The Riemann-Roch theorem for a holomorphic line bundle $L$ over a Riemann surface $X$ states that $$h^{0}(X,L)-h^{0}(X,L^{-1}\otimes K)=\deg(L)+1-g.$$ For $L=K^2$, the bundle of holomorphic quadratic differentials, we get $$h^0(X, K^2)=h^{0}(X,K^{-1})+\deg(K^2)+1-g=h^{0}(X,K^{-1})+3g-3$$ as $\deg(K^2)=2\deg(K)=4g-4$.
On the other hand, it is well-known that the space of holomorphic quadratic differentials can be considered as the co-tangent space to the Teichmuller space, and, thus, it has complex dimension $3g-3$. It means then that $h^{0}(X,K^{-1})=0$. But isn't $K^{-1}$ the holomorphic tangent bundle, so $h^{0}(X,K^{-1})$ is the dimension of the space of holomorphic vector fields? That would mean that there are no holomorphic vector fields, which is a nonsense. May I ask what do I understand wrong here?
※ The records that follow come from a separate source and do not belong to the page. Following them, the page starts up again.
Definition slice_body (nal_unit_type nal_ref_idc : Z) (pps_of : Z -> option Pps) (sps_of : Z -> option Sps) : reading SliceHeader :=
  let idr := nal_unit_type =? 5 in
  first_mb ← BitReader_ue;
  code ← BitReader_ue_max 9;
  let slice_type := SliceType_from_code code in
  pps_id ← ue_u8 255;
  pps ← or_refuse (pps_of pps_id) NoParameterSet;
  sps ← or_refuse (sps_of (pp_sps_id pps)) NoParameterSet;
  if idr && negb (SliceType_is_intra slice_type) then refuse ParseOutOfRange
  else
  colour_plane_id ← when (sp_separate_colour_plane sps) (BitReader_u8 2) 0;
  frame_num ← BitReader_bits (sp_log2_max_frame_num_minus4 sps + 4);
  field_pic ← when (negb (sp_frame_mbs_only sps)) BitReader_flag false;
  bottom_field ← when field_pic BitReader_flag false;
  idr_pic_id ← when idr (BitReader_ue_max 65535) 0;
  '(lsb, bottom, delta) ← slice_poc sps pps field_pic;
  redundant ← when (pp_redundant_pic_cnt_present pps) (BitReader_ue_max 127) 0;
  direct ← when (SliceType_is_b slice_type) BitReader_flag false;
  '(l0, l1) ← active_counts pps slice_type field_pic;
  m0 ← when (negb (SliceType_is_intra slice_type)) modifications [];
  m1 ← when (negb (SliceType_is_intra slice_type) && SliceType_is_b slice_type) modifications [];
  weights ← when ((pp_weighted_pred pps && (bool_decide (slice_type = SliceP) || bool_decide (slice_type = SliceSp)))
                  || ((pp_weighted_bipred_idc pps =? 1) && SliceType_is_b slice_type)) (pred_weights sps slice_type l0 l1) None;
  marks ← when (negb (nal_ref_idc =? 0)) (marking idr) MarkingNone;
  cabac ← when (pp_entropy_coding_mode pps && negb (SliceType_is_intra slice_type)) (ue_u8 2) 0;
  qp_delta ← se_small (-87) 87;
  for_switch ← when (bool_decide (slice_type = SliceSp)) BitReader_flag false;
  qs_delta ← when (bool_decide (slice_type = SliceSp) || bool_decide (slice_type = SliceSi)) (se_small (-51) 51) 0;
  '(idc, alpha, beta) ← deblocking pps;
  bits ← header_position;
  mret (mkSliceHeader nal_unit_type nal_ref_idc first_mb slice_type pps_id colour_plane_id frame_num field_pic bottom_field idr_pic_id lsb bottom delta
    redundant direct l0 l1 m0 m1 weights marks cabac qp_delta for_switch qs_delta idc alpha beta bits).

Definition slice_parse (unit_ : list Z) (pps_of : Z -> option Pps) (sps_of : Z -> option Sps) : ParseError + SliceHeader :=
  match unit_ with
  | [] => inl ParseTruncated
  | first :: payload =>
      let nal_unit_type := Z.land first 0x1F in
      let nal_ref_idc := Z.land (Z.shiftr first 5) 0x03 in
      if (nal_unit_type =? 20) || (nal_unit_type =? 21) then inl ParseUnsupported
      else snd (slice_body nal_unit_type nal_ref_idc pps_of sps_of (BitReader_new payload))
  end.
Which Teichmüller spaces are you considering? For a curve $X$ of genus $g$, the degree of $\omega_X$ is $2g-2$ and the degree of $\omega_X^*$ is $2-2g$ (i.e. the topological Euler characteristic). This is negative for $g \ge 2$. In particular, the holomorphic tangent bundle of $X$ has no global sections for $g(X) \ge 2$.
In case of $g = 1$, your Riemann surface is a torus and has $h^0(X,\mathcal{T}_X) = 1$. The moduli of genus $1$ curves is $1$-dimensional so this agrees with prediction. Finally, for $X = \Bbb{P}^1$, $\omega_X^2 = \mathcal{O}(-4)$ and we have $h^0(\Bbb{P}^1,\mathcal{O}(-4)) = 0$ which agrees with the fact that there is a unique Riemann surface of genus $0$.